- Haik Khachadorian, iraquiano de nascimento e descendente armênio, imigrou para o Brasil em 1992 aos 20 anos, chegando a São Paulo com 100 dólares no bolso.
- No Brasil, passou por várias atividades: vendedor de carros importados, comerciante na região da 25 de março, motorista particular, professor de inglês e, em 2022, tornou-se proprietário do restaurante Haleku, no centro.
- A paixão pelo futebol começou na juventude, quando se inspirou em jogadores da seleção brasileira na televisão; ele adotou o São Paulo como time do coração por conta de ídolos que atuavam no clube.
- Acolorida ligação com o futebol envolve a primeira classificação do Iraque para a Copa do Mundo (1986) e a comemoração em São Paulo após a vitória sobre a Bolívia, além de apoiar a seleção iraquiana nos torneios atuais.
- A embaixada do Iraque no Brasil não informou o número oficial de iraquianos no país; estimativas não oficiais apontam cerca de cem famílias em São Paulo e região.

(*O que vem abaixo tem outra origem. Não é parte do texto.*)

(* ===== verification/Addr.v ===== *)
(** Console addresses (client/src/lib/addr.ts): the bare host a console is keyed by, taken from
    anything shaped like [host], [host:port], the legacy [host:port:port], a bracketed or a bare
    IPv6 literal, and the address the app sends. *)
From S2P Require Import Prelude.

Definition PS5_LOADER_PORT : Z := 9021.
Definition PS5_AVA1_PORT : Z := 9120.

(** [addr.match(/:/g)?.length ?? 0] *)
Definition count_char (c : ascii) (s : str) : nat := length (List.filter (is_char c) s).

Definition isBareIpv6 (addr : str) : bool :=
  let colons := count_char ":" addr in
  if (colons <? 2)%nat then false
  else negb (includes (js ".") addr) || includes (js "::") addr || (2 <? colons)%nat.

Definition hostOf (addr : str) : str :=
  match addr with
  | [] => []
  | c :: rest =>
      if decide (c = "["%char) then
        match index_of "]" addr with
        | Some (S e) => take e rest
        | _ => rest
        end
      else if isBareIpv6 addr then addr
      else match index_of ":" addr with
           | Some i => take i addr
           | None => addr
           end
  end.

(** [s.trim()]: the white space among the 8-bit code units. *)
Definition is_space (a : ascii) : bool :=
  let c := code a in ((9 <=? c) && (c <=? 13)) || (c =? 32) || (c =? 160).
Fixpoint trim_start (s : str) : str :=
  match s with
  | [] => []
  | a :: s' => if is_space a then trim_start s' else s
  end.
Definition trim (s : str) : str := strip_end is_space (trim_start s).

(** The rest after a run of [a-z0-9+.-] (any case) and then "://". *)
Fixpoint after_scheme_tail (s : str) : option str :=
  if starts_with (js "://") s then Some (drop 3 s)
  else
    match s with
    | [] => None
    | a :: s' =>
        if is_alpha a || is_digit a || existsb (is_char a) (js "+.-") then after_scheme_tail s'
        else None
    end.

(** [.replace(/^[a-z][a-z0-9+.-]*:\/\//i, "")] *)
Definition strip_scheme (s : str) : str :=
  match s with
  | a :: s' => if is_alpha a then after_scheme_tail s' ?? s else s
  | [] => []
  end.

(** [.split(/[/?#]/, 1)[0]] *)
Fixpoint before_path (s : str) : str :=
  match s with
  | [] => []
  | a :: s' => if existsb (is_char a) (js "/?#") then [] else a :: before_path s'
  end.

Definition cleanConsoleAddress (raw : str) : str := hostOf (before_path (strip_scheme (trim raw))).

Definition withPort (host : str) (port : Z) : str :=
  let bare := hostOf host in
  match bare with
  | [] => []
  | _ =>
      if includes (js ":") bare && negb (starts_with (js "[") bare)
      then js "[" ++ bare ++ js "]:" ++ num port
      else bare ++ js ":" ++ num port
  end.

Definition consoleAddr (host : str) : str :=
  let bare := hostOf host in
  if includes (js ":") bare then withPort bare PS5_AVA1_PORT else bare.

(** ** Lemmas *)

Lemma count_char_app c s t : (count_char c (s ++ t) = count_char c s + count_char c t)%nat.
Proof. unfold count_char. by rewrite List.filter_app, length_app. Qed.

Lemma count_char_0 c s : count_char c s = 0%nat <-> c ∉ s.
Proof.
  unfold count_char. induction s as [|a s IH]; simpl; [set_solver|].
  unfold is_char at 1. case_bool_decide; simpl; set_solver.
Qed.

Lemma includes_char c s : includes [c] s = true <-> c ∈ s.
Proof.
  induction s as [|a s IH]; cbn [includes].
  - split; [|set_solver]. rewrite orb_false_r, starts_with_true. intros H.
    by apply prefix_nil_inv in H.
  - rewrite orb_true_iff, IH, starts_with_true, elem_of_cons. split.
    + intros [H|H]; [|by right]. left. by apply prefix_cons_inv_1 in H.
    + intros [->|H]; [left|by right]. apply prefix_cons, prefix_nil.
Qed.

Lemma index_of_app c s t : c ∉ s -> index_of c (s ++ c :: t) = Some (length s).
Proof.
  intros H. apply index_of_Some. split; [by apply list_lookup_middle|].
  by rewrite take_app_length.
Qed.

(** A host the app keys a console by: a name or IPv4 literal without a colon, or a bare IPv6
    literal; neither starts with a bracket nor holds a closing one. *)
Definition valid_host (h : str) : Prop :=
  h <> [] /\ head h <> Some "["%char /\ ("]"%char ∉ h) /\ ((":"%char ∉ h) \/ isBareIpv6 h = true).

Lemma hostOf_valid h : valid_host h -> hostOf h = h.
Proof.
  intros (Hne & Hb & Hc & Hcol). destruct h as [|a h]; [done|]. unfold hostOf.
  rewrite decide_False by (intros ->; done).
  destruct Hcol as [Hcol| ->]; [|done]. destruct (isBareIpv6 (a :: h)); [done|].
  by apply index_of_None in Hcol as ->.
Qed.

Lemma hostOf_port h p : h <> [] -> head h <> Some "["%char -> (":"%char ∉ h) -> ":"%char ∉ p ->
  hostOf (h ++ js ":" ++ p) = h.
Proof.
  intros Hne Hb Hc Hp. destruct h as [|a h]; [done|].
  assert (isBareIpv6 ((a :: h) ++ js ":" ++ p) = false) as Hip.
  { unfold isBareIpv6. rewrite !count_char_app.
    apply count_char_0 in Hc, Hp. rewrite Hc, Hp. done. }
  unfold hostOf. js_simpl. rewrite decide_False by (intros ->; done). rewrite Hip.
  change (a :: h ++ ":"%char :: p) with ((a :: h) ++ ":"%char :: p).
  rewrite index_of_app by done. by rewrite take_app_length.
Qed.

Lemma hostOf_bracket h p : ("]"%char ∉ h) -> hostOf (js "[" ++ h ++ js "]" ++ p) = h.
Proof.
  intros Hc. unfold hostOf. js_simpl. rewrite decide_True by done.
  change ("["%char :: h ++ "]"%char :: p) with (("["%char :: h) ++ "]"%char :: p).
  rewrite index_of_app by set_solver. simpl. by rewrite take_app_length.
Qed.

Lemma includes_skip c d s t : c ∉ s -> includes [c; d] (s ++ t) = includes [c; d] t.
Proof.
  induction s as [|a s IH]; intros Hc; simpl; [done|].
  rewrite IH by set_solver. assert (starts_with [c; d] (a :: s ++ t) = false) as ->; [|done].
  apply not_true_is_false. rewrite starts_with_true. intros H%prefix_cons_inv_1. set_solver.
Qed.

Lemma includes_cons p a s : includes p (a :: s) = starts_with p (a :: s) || includes p s.
Proof. done. Qed.

Lemma no_double_colon h p1 p2 :
  (":"%char ∉ h) -> p1 <> [] -> ":"%char ∉ p1 -> ":"%char ∉ p2 ->
  includes (js "::") (h ++ ":"%char :: p1 ++ ":"%char :: p2) = false.
Proof.
  intros Hh Hne Hp1 Hp2.
  assert (forall b u, b <> ":"%char -> starts_with (js "::") (":"%char :: b :: u) = false) as Hs.
  { intros b u Hb. apply not_true_is_false. rewrite starts_with_true.
    intros H%prefix_cons_inv_2%prefix_cons_inv_1. congruence. }
  unfold js. simpl. rewrite includes_skip by done. destruct p1 as [|b p1]; [done|].
  rewrite includes_cons. cbn [app]. rewrite Hs by set_solver. rewrite orb_false_l.
  change (b :: p1 ++ ":"%char :: p2) with ((b :: p1) ++ ":"%char :: p2).
  rewrite (includes_skip ":" ":" (b :: p1)) by exact Hp1.
  destruct p2 as [|e p2]; [done|]. rewrite includes_cons, Hs by set_solver. rewrite orb_false_l.
  rewrite <-(app_nil_r (e :: p2)), (includes_skip ":" ":" (e :: p2)) by exact Hp2. done.
Qed.

(** A decimal number is digits and a sign: never a colon. *)
Lemma pretty_N_go_no_colon n s : ":"%char ∉ js s -> ":"%char ∉ js (pretty_N_go n s).
Proof.
  revert s. induction (N.lt_wf_0 n) as [n _ IH]. intros s Hs.
  destruct (decide (0 < n)%N) as [Hn|Hn].
  - rewrite pretty_N_go_step by done. apply IH; [apply N.div_lt; lia|].
    unfold js. simpl. apply not_elem_of_cons. split; [|done].
    unfold pretty_N_char. repeat case_match; discriminate.
  - assert (n = 0)%N as -> by lia. by rewrite pretty_N_go_0.
Qed.

Lemma num_no_colon n : ":"%char ∉ num n.
Proof.
  assert (forall m : N, ":"%char ∉ js (pretty m)) as Hn.
  { intros m. unfold pretty, pretty_N. case_decide; [by apply (bool_decide_unpack _)|].
    apply pretty_N_go_no_colon. by apply not_elem_of_nil. }
  unfold num, pretty, pretty_Z. destruct n as [|p|p]; [by apply (bool_decide_unpack _)| |].
  - apply (Hn (N.pos p)).
  - unfold js. simpl. apply not_elem_of_cons. split; [done|]. apply (Hn (N.pos p)).
Qed.

Lemma withPort_shape h p : valid_host h ->
  withPort h p = if decide (":"%char ∈ h) then js "[" ++ h ++ js "]:" ++ num p
                 else h ++ js ":" ++ num p.
Proof.
  intros Hv. unfold withPort. rewrite hostOf_valid by done.
  destruct Hv as (Hne & Hb & _). destruct h as [|a h]; [done|].
  assert (starts_with (js "[") (a :: h) = false) as ->.
  { apply not_true_is_false. rewrite starts_with_true. intros H%prefix_cons_inv_1.
    by subst. }
  rewrite andb_true_r. case_decide as Hd.
  - by assert (includes (js ":") (a :: h) = true) as -> by by apply includes_char.
  - destruct (includes (js ":") (a :: h)) eqn:E; [|done]. by apply includes_char in E.
Qed.

(** a console address keeps its host.  Whatever port is put on a host, the host read back
    is the same; putting another port on the result replaces the first one instead of stacking
    it; and the address sent to the engine still names that host.  The legacy
    [host:port:port] form reads as its host too. *)
Theorem hostOf_withPort (h : str) (p q : Z) :
  valid_host h ->
  hostOf (withPort h p) = h /\
  withPort (withPort h p) q = withPort h q /\
  hostOf (consoleAddr h) = h /\ consoleAddr (consoleAddr h) = consoleAddr h /\
  ((":"%char ∉ h) -> "."%char ∈ h ->
     forall p1 p2, p1 <> [] -> ":"%char ∉ p1 -> ":"%char ∉ p2 ->
       hostOf (h ++ js ":" ++ p1 ++ js ":" ++ p2) = h).
Proof.
  intros Hv.
  assert (forall p, hostOf (withPort h p) = h) as Hr.
  { intros p'. rewrite withPort_shape by done. destruct Hv as (Hne & Hb & Hc & Hcol).
    case_decide.
    - change (js "]:" ++ num p') with (js "]" ++ js ":" ++ num p'). by apply hostOf_bracket.
    - apply hostOf_port; try done. apply num_no_colon. }
  assert (hostOf (consoleAddr h) = h) as Hca.
  { unfold consoleAddr. rewrite (hostOf_valid h) by done. case_match; [done|].
    by apply hostOf_valid. }
  split_and!; [done| |done| |].
  - unfold withPort at 1. rewrite Hr. unfold withPort. by rewrite (hostOf_valid h).
  - unfold consoleAddr at 1. rewrite Hca. unfold consoleAddr. by rewrite (hostOf_valid h).
  - clear Hr Hca. intros Hc Hdot p1 p2 Hp1 Hp1c Hp2c.
    destruct Hv as (Hne & Hb & _ & _). destruct h as [|a h]; [done|].
    assert (isBareIpv6 ((a :: h) ++ js ":" ++ p1 ++ js ":" ++ p2) = false) as Hip.
    { assert (count_char ":" ((a :: h) ++ js ":" ++ p1 ++ js ":" ++ p2) = 2%nat) as Hn.
      { rewrite !count_char_app.
        apply count_char_0 in Hp1c as ->, Hp2c as ->, Hc as ->. done. }
      pose proof (no_double_colon (a :: h) p1 p2 Hc Hp1 Hp1c Hp2c) as Hdd.
      unfold isBareIpv6. rewrite Hn. js_simpl. rewrite Hdd. cbn [Nat.ltb Nat.leb].
      assert (includes ["."%char] ((a :: h) ++ ":"%char :: p1 ++ ":"%char :: p2) = true) as Hd.
      { apply includes_char. set_solver. }
      js_simpl. by rewrite Hd. }
    unfold hostOf. js_simpl. rewrite decide_False by (intros ->; done). rewrite Hip.
    change (a :: h ++ ":"%char :: p1 ++ ":"%char :: p2)
      with ((a :: h) ++ ":"%char :: (p1 ++ ":"%char :: p2)).
    rewrite index_of_app by done. by rewrite take_app_length.
Qed.

Lemma hostOf_withPort_witness : hostOf (withPort (js "10.0.0.2") 9113) = js "10.0.0.2".
Proof.
  apply (hostOf_withPort (js "10.0.0.2") 9113 9021). split_and!; [discriminate|discriminate| |left].
  - apply (bool_decide_unpack _). vm_compute. exact I.
  - apply (bool_decide_unpack _). vm_compute. exact I.
Defined.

Haik Khachadorian, iraquiano de coração brasileiro, teve a vida marcada pela guerra e pela busca por oportunidades. Chegou ao Brasil no início dos anos 1990, com apenas 100 dólares na bagagem, perseguindo uma vida estável em meio a crises no Iraque. Hoje é naturalizado e administra um restaurante no centro de São Paulo.
Ao chegar, Haik percorreu caminhos variados: vendedor de carros importados, comerciante na região da 25 de Março, motorista particular e, mais recentemente, empresário de alimentação. Em 2022, ele realizou o sonho ao abrir o Haleku, integrando cozinhas iraquiana e armênia com a própria família.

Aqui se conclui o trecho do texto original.